Nothing but the lines below between the line holding "intros l rc H." and the line holding "release_writes l = (if", inclusive, should appear in the answer, each set down exactly.

===== Extracted entries

Lemma gw_write_failed_step (fuel : nat) (addr value : Z) :
  forall l rc, runs (trio_cr_gw_write fuel addr value) l rc ->
    lock_acquired l = true -> step_failed l = true ->
    exists l' e x,
      l = l' ++ [(e, (rc, x))] /\ is_release e = false /\
      step_failed l' = false /\ release_writes l' = O.
Proof.
  intros l rc H. unfold trio_cr_gw_write in H.
  apply runs_bind_inv in H. destruct H as (l1 & l2 & rc0 & -> & Hq & H).
  destruct (lock_acquire_trace _ _ _ Hq) as (Hr & Ha & Hf).
  lock_norm. rewrite Ha, Hf.
  destruct (nonzero rc0) eqn:Hrc0.
  - run_inv. cbn. discriminate.
  - intros _.
    repeat cap_step; rewrite ?app_nil_r in *; lock_norm; cbn;
      rc_cases; cbn; try discriminate; intros _; subst;
      failed_tail Hr Hf.
Qed.

(** C1, as the spec states it, fails: [trio_cr_gw_read] that took the lock
    and then failed to write the target address returns the error with the
    lock still held; no release write is issued. *)
Lemma gw_read_failed_step_issues_no_release :
  runs (trio_cr_gw_read 1 0x80010490) gw_read_failed_trace (-1, None) /\
  lock_acquired gw_read_failed_trace = true /\
  release_writes gw_read_failed_trace = O.
Proof.
  split; [| split; reflexivity].
  apply exec_runs with (env := addr_write_fails) (hist := []).
  vm_compute. reflexivity.
Qed.

(** C1 (amended): a gateway read or write that acquired the lock issues
    exactly one release write, as its last capability access, when every
    step between acquire and release went through.  When one of those steps
    fails, the failing step is the last capability access of the
    operation: every access before it went through, no release write is
    issued, and the operation returns at once with that step's error
    code, which is not 0. *)
Theorem gw_lock_release_bracket (fuel : nat) (addr value : Z)
  (l : trace cap_call resp) (rc : Z) :
  (exists res, runs (trio_cr_gw_read fuel addr) l (rc, res)) \/
  runs (trio_cr_gw_write fuel addr value) l rc ->
  lock_acquired l = true ->
  release_writes l = (if step_failed l then 0 else 1)%nat /\
  (step_failed l = true ->
     rc <> 0 /\
     exists l' e x,
       l = l' ++ [(e, (rc, x))] /\ is_release e = false /\
       step_failed l' = false /\ release_writes l' = O) /\
  (step_failed l = false ->
     exists l' x, l = l' ++ [(PciCapWrite TRIO_CR_GW_LOCK
                                TRIO_CR_GW_LOCK_RELEASE, (rc, x))]
                  /\ release_writes l' = O).
Proof.
  intros [[res H] | H] Hacq.
  - destruct (gw_read_bracket _ _ _ _ _ H Hacq) as (B1 & B2 & B3).
    split; [exact B1 |]. split; [| exact B3].
    intros F. split; [exact (B2 F) |].
    exact (gw_read_failed_step _ _ _ _ _ H Hacq F).
  - destruct (gw_write_bracket _ _ _ _ _ H Hacq) as (B1 & B2 & B3).
    split; [exact B1 |]. split; [| exact B3].
    intros F. split; [exact (B2 F) |].
    exact (gw_write_failed_step _ _ _ _ _ H Hacq F).
Qed.

Lemma gw_lock_release_bracket_witness :
  (runs (trio_cr_gw_write 3 0x80010498 0xcafe) gw_write_sample_trace 0 /\
   lock_acquired gw_write_sample_trace = true /\
   release_writes gw_write_sample_trace = 1%nat) /\
  (runs (trio_cr_gw_read 1 0x80010490) gw_read_failed_trace (-1, None) /\
   lock_acquired gw_read_failed_trace = true /\
   release_writes gw_read_failed_trace = O /\
   exists l' e x,
     gw_read_failed_trace = l' ++ [(e, (-1, x))] /\ is_release e = false /\
     step_failed l' = false /\ release_writes l' = O).
Proof.
  assert (Hw : runs (trio_cr_gw_write 3 0x80010498 0xcafe)
                 gw_write_sample_trace 0).
  { apply exec_runs with (env := lock_held_for 2) (hist := []).
    vm_compute. reflexivity. }
  assert (Hr : runs (trio_cr_gw_read 1 0x80010490)
                 gw_read_failed_trace (-1, None)).
  { apply exec_runs with (env := addr_write_fails) (hist := []).
    vm_compute. reflexivity. }
  split.
  - split; [exact Hw | split; [reflexivity |]].
    exact (proj1 (gw_lock_release_bracket 3 0x80010498 0xcafe
                    gw_write_sample_trace 0 (or_intror Hw) eq_refl)).
  - split; [exact Hr | split; [reflexivity |]].
    destruct (gw_lock_release_bracket 1 0x80010490 0
                gw_read_failed_trace (-1)
                (or_introl (ex_intro _ None Hr)) eq_refl)
      as (R & F & _).
    split; [exact R |]. exact (proj2 (F eq_refl)).
Defined.

(** ** The wait on the widget's control register *)

Lemma runs_gw_read (addr : Z) l rc v :
  runs (gw_read addr) l (rc, v) ->
  exists x, l = [(TrioCrGwRead (u32 addr), (rc, x))] /\ v = u32 x.
Proof. unfold gw_read. intros H. run_inv. eauto. Qed.

Lemma runs_gw_write (addr value : Z) l rc :
  runs (gw_write addr value) l rc ->
  exists x, l = [(TrioCrGwWrite (u32 addr) (u32 value), (rc, x))].
Proof. unfold gw_write. intros H. run_inv. eauto. Qed.

Ltac gw_step :=
  match goal with
  | H : runs (gw_write _ _) _ _ |- _ =>
      apply runs_gw_write in H; destruct H as [? ?]; subst
  | H : runs (gw_read _) _ (_, _) |- _ =>
      apply runs_gw_read in H; destruct H as (? & ? & ?); subst
  | H : runs (gw_read _) _ ?p |- _ => destruct p
  | _ => run_step
  end.

(** The wait polls the control register and nothing else; it polls again
    exactly when the word read meets the mask, and it ends on the first
    failed read or the first word clear of the mask. *)
Lemma pending_wait_runs (regs : rshim_regs) (fuel : nat) :
  forall l rc, runs (rshim_byte_acc_pending_wait regs fuel) l rc ->
    exists busy rc' v,
      l = map (ctl_poll regs 0) busy ++ [ctl_poll regs rc' v] /\
      Forall (fun w => wait_continues regs w = true) busy /\
      (length busy < fuel)%nat /\
      rc = rc' /\
      (rc' = 0 -> wait_continues regs v = false).
Proof.
  induction fuel as [| fuel IH]; intros l rc H;
    cbn [rshim_byte_acc_pending_wait] in H.
  - inversion H.
  - apply runs_bind_inv in H. destruct H as (l1 & l2 & [rc0 v] & -> & Hrd & H).
    apply runs_gw_read in Hrd. destruct Hrd as (x & -> & ->).
    fold (wait_continues regs x) in H.
    destruct (nonzero rc0) eqn:Hrc0.
    + apply runs_Ret_inv in H. destruct H as [-> ->].
      exists [], rc0, x. apply nonzero_true in Hrc0.
      repeat split; auto; try (simpl; lia); tauto.
    + apply nonzero_false in Hrc0. subst rc0.
      destruct (wait_continues regs x) eqn:Hw.
      * destruct (IH _ _ H) as (busy & rc' & v & -> & Hb & Hlen & -> & Hv).
        exists (x :: busy), rc', v.
        repeat split; auto; try (simpl; lia).
      * apply runs_Ret_inv in H. destruct H as [-> ->].
        exists [], 0, x. repeat split; auto; simpl; lia.
Qed.

(** The wait gives up only when the mask was met [fuel] times in a row. *)
Lemma pending_wait_stalls (regs : rshim_regs) (fuel : nat) :
  forall l, stalls (rshim_byte_acc_pending_wait regs fuel) l ->
    exists busy,
      l = map (ctl_poll regs 0) busy /\ length busy = fuel /\
      Forall (fun w => wait_continues regs w = true) busy.
Proof.
  induction fuel as [| fuel IH]; intros l H;
    cbn [rshim_byte_acc_pending_wait] in H.
  - inversion H; subst. exists []. repeat split; constructor.
  - unfold gw_read, call in H. cbn [bind] in H.
    apply stalls_Call_inv in H. destruct H as ([rc x] & l' & -> & H).
    cbn [bind] in H. destruct (nonzero rc) eqn:Hrc; [inversion H |].
    fold (wait_continues regs x) in H.
    destruct (wait_continues regs x) eqn:Hm; [| inversion H].
    destruct (IH _ H) as (busy & -> & Hlen & Hb).
    apply nonzero_false in Hrc. subst rc.
    exists (x :: busy). repeat split; [simpl; lia |].
    constructor; [exact Hm | exact Hb].
Qed.

Lemma land_bit16 (m : Z) : nonzero (Z.land (u32 0x10000) m) = Z.testbit m 16.
Proof.
  change (u32 0x10000) with (2 ^ 16).
  assert (H : Z.land (2 ^ 16) m = if Z.testbit m 16 then 2 ^ 16 else 0).
  { apply Z.bits_inj'. intros k Hk.
    rewrite Z.land_spec, Z.pow2_bits_eqb by lia.
    destruct (Z.eqb_spec 16 k) as [<- | Hne].
    - destruct (Z.testbit m 16); [rewrite Z.pow2_bits_true by lia; reflexivity
                                 | rewrite Z.bits_0; reflexivity].
    - destruct (Z.testbit m 16); [rewrite Z.pow2_bits_false by lia; reflexivity
                                 | rewrite Z.bits_0; reflexivity]. }
  rewrite H. destruct (Z.testbit m 16); reflexivity.
Qed.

==========

> _Written solution_:
  intros l rc H. unfold trio_cr_gw_write in H.
  apply runs_bind_inv in H. destruct H as (l1 & l2 & rc0 & -> & Hq & H).
  destruct (lock_acquire_trace _ _ _ Hq) as (Hr & Ha & Hf).
  lock_norm. rewrite Ha, Hf.
  destruct (nonzero rc0) eqn:Hrc0.
  - run_inv. cbn. discriminate.
  - intros _.
    repeat cap_step; rewrite ?app_nil_r in *; lock_norm; cbn;
      rc_cases; cbn; try discriminate; intros _; subst;
      failed_tail Hr Hf.
Qed.

(** C1, as the spec states it, fails: [trio_cr_gw_read] that took the lock
    and then failed to write the target address returns the error with the
    lock still held; no release write is issued. *)
Lemma gw_read_failed_step_issues_no_release :
  runs (trio_cr_gw_read 1 0x80010490) gw_read_failed_trace (-1, None) /\
  lock_acquired gw_read_failed_trace = true /\
  release_writes gw_read_failed_trace = O.
Proof.
  split; [| split; reflexivity].
  apply exec_runs with (env := addr_write_fails) (hist := []).
  vm_compute. reflexivity.
Qed.

(** C1 (amended): a gateway read or write that acquired the lock issues
    exactly one release write, as its last capability access, when every
    step between acquire and release went through.  When one of those steps
    fails, the failing step is the last capability access of the
    operation: every access before it went through, no release write is
    issued, and the operation returns at once with that step's error
    code, which is not 0. *)
Theorem gw_lock_release_bracket (fuel : nat) (addr value : Z)
  (l : trace cap_call resp) (rc : Z) :
  (exists res, runs (trio_cr_gw_read fuel addr) l (rc, res)) \/
  runs (trio_cr_gw_write fuel addr value) l rc ->
  lock_acquired l = true ->
  release_writes l = (if step_failed l then 0 else 1)%nat /\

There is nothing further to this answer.